How else indeed? Pussy said with awe: “Then we have found it! After all, we didn’t come out for nothing. And now if we can find the stick this shield came off—” She shivered in her turn, remembering the strange pale island of Helmut’s hair in the center of the brook’s channel; and suddenly she didn’t at all like this place by night, and wanted to be anywhere out of it. She clutched urgently at Dominic’s arm with a thin, strong, dirty hand, and besought him in a low voice: “Let’s go, Dom! We’ve found it, now let’s get home. You ought to get it to your father, quickly—and anyhow, it’s awfully late, I’m sure it is.”

He could not tear himself away too easily, now that he had something to show for it, something to advance as sure proof that he had real ideas about the case which they wouldn’t allow to be his, that he wasn’t just being inquisitive in a totally aimless way.

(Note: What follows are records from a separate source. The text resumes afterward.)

(* ===== verification/Transaction.v ===== *)
(** * Transactions

    Models [src/transaction.hpp] and [src/transaction.cpp] (the buffer of queued
    commands, the state of a connection, the registry of watched keys) and, from
    [src/server.cpp], [execute_queued_transaction], [execute_transaction_control] and
    [dispatch_resp_command].  The store, the subscriptions, replication and the
    blocked list commands are one world [W]; what the dispatcher calls in it are
    parameters of the second section, each answering the new world, the reply and
    the keys reported to the mutation observer. *)

From S2P Require Import Prelude ParseInt RespWriter CommandType CommandParse.
From stdpp Require Import gmap.
From Stdlib Require Import ZArith Lia.

Local Open Scope Z_scope.

(** ** The buffer *)

Record TransactionBuffer := mkBuffer {
  data_ : bytes;
  capacity_ : nat;
  used_bytes_ : nat;
  command_count_ : nat;
}.

Definition kRecordHeaderBytes : nat := 8.
Definition kFieldHeaderBytes : nat := 4.
Definition kMaxRecord : Z := 4294967295.

Definition new_buffer (mapping : bytes) : TransactionBuffer := mkBuffer mapping (length mapping) 0 0.

(** The size of a record; [None] when it does not fit 32 bits. *)
Fixpoint record_size (fields : list bytes) (record_bytes : Z) : option Z :=
  match fields with
  | [] => Some record_bytes
  | field :: fields =>
      let size := Z.of_nat (length field) in
      if (kMaxRecord - Z.of_nat kFieldHeaderBytes <? size) || (kMaxRecord - Z.of_nat kFieldHeaderBytes - size <? record_bytes) then None
      else record_size fields (record_bytes + Z.of_nat kFieldHeaderBytes + size)
  end.

Fixpoint write_fields (cursor : nat) (fields : list bytes) (data : bytes) : option bytes :=
  match fields with
  | [] => Some data
  | field :: fields =>
      data ← poke cursor (le_bytes 4 (Z.of_nat (length field))) data;
      data ← (if Nat.eqb (length field) 0 then Some data else poke (cursor + 4) field data);
      write_fields (cursor + 4 + length field) fields data
  end.

Definition append (fields : list bytes) (b : TransactionBuffer) : option (bool * TransactionBuffer) :=
  if kMaxRecord <? Z.of_nat (length fields) then Some (false, b)
  else
    match record_size fields (Z.of_nat kRecordHeaderBytes) with
    | None => Some (false, b)
    | Some record_bytes =>
        if Z.of_nat (capacity_ b - used_bytes_ b) <? record_bytes then Some (false, b)
        else
          let cursor := used_bytes_ b in
          data ← poke cursor (le_bytes 4 record_bytes) (data_ b);
          data ← poke (cursor + 4) (le_bytes 4 (Z.of_nat (length fields))) data;
          data ← write_fields (cursor + 8) fields data;
          Some (true, mkBuffer data (capacity_ b) (used_bytes_ b + Z.to_nat record_bytes) (S (command_count_ b)))
    end.
(** X28 on a patched installation whose backup directory holds two
    copies of the unpatched text and, made last and named by the year
    alone, a copy of the text patched by hand: the run ends with exit
    code 0, the backup taken is the newer of the first two, and the target
    file holds the unpatched text again. *)
Lemma X28_witness :
  fst (@runUndo node false (loft patched allow allow)) = 0%Z /\
  files (snd (@runUndo node false (loft patched allow allow))) !! target
  = Some unpatched /\
  path <$> @getLatestBackup node (@DEFAULT_BACKUP_DIR node)
             (loft patched allow allow) target
  = Some newer_path /\
  files (loft patched allow allow) !! by_year_path = Some hand_patched /\
  (fst (@runUndo node false (loft patched allow allow)) <> 0%Z ->
   snd (@runUndo node false (loft patched allow allow))
   = loft patched allow allow) /\
  (fst (@runUndo node false (loft patched allow allow)) = 0%Z ->
   exists t b c,
     targetFile (@check node (loft patched allow allow)) = Some t /\
     @getLatestBackup node (@DEFAULT_BACKUP_DIR node)
       (loft patched allow allow) t = Some b /\
     files (loft patched allow allow) !! path b = Some c /\
     (forall q, q <> t -> false = false \/ q <> path b ->
        files (snd (@runUndo node false (loft patched allow allow))) !! q
        = files (loft patched allow allow) !! q) /\
     (false = false \/ path b <> t ->
      files (snd (@runUndo node false (loft patched allow allow))) !! t
      = Some c)).
Proof.
  do 4 (split; [vm_compute; reflexivity|]).
  apply (@X28_undo_outcome node false (loft patched allow allow)
           (fst (@runUndo node false (loft patched allow allow)))
           (snd (@runUndo node false (loft patched allow allow)))).
  - vm_compute. reflexivity.
  - apply surjective_pairing.
Defined.

(** X29. A fix that succeeds leaves two backups.  [runFix] makes a
    backup of the target file before it calls [apply], and [apply] makes
    one of its own: when [runFix] ends with exit code 0 on an installation
    with a problem and the backup is not skipped, the backup path of
    either instant, if it is not the target path itself, holds the text
    that the target file had. *)
Theorem X29_fix_leaves_two_backups `{Node} force t1 t2 s code s' t c0 :
  existsSync s DEFAULT_BACKUP_DIR = true ->
  runFix false force t1 t2 s = (code, s') -> code = 0%Z ->
  hasProblem (check s) = true ->
  targetFile (check s) = Some t -> files s !! t = Some c0 ->
  (join [DEFAULT_BACKUP_DIR; backupFileName t1 t] <> t ->
   files s' !! join [DEFAULT_BACKUP_DIR; backupFileName t1 t] = Some c0) /\
  (join [DEFAULT_BACKUP_DIR; backupFileName t2 t] <> t ->
   files s' !! join [DEFAULT_BACKUP_DIR; backupFileName t2 t] = Some c0).
Proof.
  intros Hd Hrun -> Hh Ht Hf. revert Hrun. unfold runFix.
  rewrite (new_default s Hd).
  destruct (check_target s t Ht) as (Htr & p & Hp & Hptr).
  rewrite Hp, Ht, Hh. simpl. rewrite Hptr, Htr. simpl.
  destruct (create DEFAULT_BACKUP_DIR t1 s t) as [[bp|e] s1] eqn:Hc;
    [|done].
  destruct (apply DEFAULT_BACKUP_DIR t2 s1 (check s) false)
    as [res s2] eqn:Ha.
  destruct (success res) eqn:Hs; simpl; [|done]. intros [= <-].
  destruct (create_keeps _ _ _ _ _ _ _ Hc Hf) as [Hft1 Hbp1].
  apply create_Ok in Hc as [-> _].
  destruct (apply_success_backup _ _ _ _ _ _ _ Ht Ha Hs)
    as (c & c' & Hr & _ & _ & _ & ->).
  apply readFileSync_Ok in Hr as [Hr _].
  assert (c = c0) as -> by congruence. simpl. split; intros Hne.
  - rewrite lookup_insert_ne by done.
    destruct (decide (join [DEFAULT_BACKUP_DIR; backupFileName t2 t]
                      = join [DEFAULT_BACKUP_DIR; backupFileName t1 t]))
      as [->|Hd12].
    + by rewrite lookup_insert_eq.
    + by rewrite lookup_insert_ne.
  - by rewrite lookup_insert_ne, lookup_insert_eq.
Qed.

(** X29 on the installation of the examples: the run ends with exit
    code 0. *)
Lemma X29_witness :
  fst (@runFix node false false now later (disk unpatched allow allow))
  = 0%Z /\
  (@join node [@DEFAULT_BACKUP_DIR node; @backupFileName node now target]
     <> target ->
   files (snd (@runFix node false false now later
                 (disk unpatched allow allow)))
     !! @join node [@DEFAULT_BACKUP_DIR node;
                    @backupFileName node now target]
   = Some unpatched) /\
  (@join node [@DEFAULT_BACKUP_DIR node; @backupFileName node later target]
     <> target ->
   files (snd (@runFix node false false now later
                 (disk unpatched allow allow)))
     !! @join node [@DEFAULT_BACKUP_DIR node;
                    @backupFileName node later target]
   = Some unpatched).
Proof.
  split; [vm_compute; reflexivity|].
  apply (@X29_fix_leaves_two_backups node false now later
           (disk unpatched allow allow)
           (fst (@runFix node false false now later
                   (disk unpatched allow allow)))
           (snd (@runFix node false false now later
                   (disk unpatched allow allow)))
           target unpatched).
  - vm_compute. reflexivity.
  - apply surjective_pairing.
  - vm_compute. reflexivity.
  - vm_compute. reflexivity.
  - vm_compute. reflexivity.
  - vm_compute. reflexivity.
Defined.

He was torn two ways, for he had an uneasy feeling that he had let time slip by more rapidly than he had realized, and it would be well for him to make all haste to placate his parents. But also he wanted to pursue success while he had hold of her skirt. What more he could expect was not certain. He knew only that he was on, an advancing wave, and to turn back seemed an act of folly.

“And you’re terribly wet,” said Pussy. “You will catch cold if we don’t run for it.”

So they ran, taking hands over the rough places, he with the little shield clutched fiercely in his left palm in his damp trouser-pocket, she with the beam of the torch trained unsteadily on the path ahead of them. Halfway down the mounds, Dominic remembered the other item of information he had to pass on to his father, the odd decision of Charles Blunden to reverse his policy toward the Coal Board. Not, of course, that that had anything to do with the Helmut affair, or could compete in importance with the silver plate; but still it was, in its way, interesting.

Four

« ^ »

Dominic arrived blown and incoherent at the back door just as the church clock chimed the half-hour, and wondered, as he let himself in with unavailing caution, whether it was half-past nine or half-past ten. It couldn’t really be only half-past nine, though the thought of the later hour made his heart thump unhappily. What on earth had made him forget to put on his watch? But he had a talisman in his pocket, and a tongue in his head; and anyhow, they were always willing to listen to reason.

He had no time to steel himself, for the kitchen door opened to greet him, though he had made no noise at all; and there was George bolt upright in front of the fire looking distinctly a heavy father, with one arm still in the sleeve of a coat which he had just been in the act of putting on, and was now in the act of taking off again, with some relief; and there was Bunty at the door, with a set, savage face like angry ice, and eyes that made him wriggle in his wet clothes, saying as he halted reluctantly: “So you decided to come home, after all! Come in here, and be quick about it!”

Quite ordinary words, but a truly awful voice, such as he had never heard from Bunty in the whole of his life before.

Dominic’s heart sank. Suddenly he was fully aware of every smear of grime on his face, of his encrustations of clay, of his appalling lateness, of the fact that George had been about to come out and look for him, and, into the bargain, of every undiscovered crime he had committed within the year. The scrap of silver clutched in his hand no longer seemed very much to bring home in justification of all these enormities.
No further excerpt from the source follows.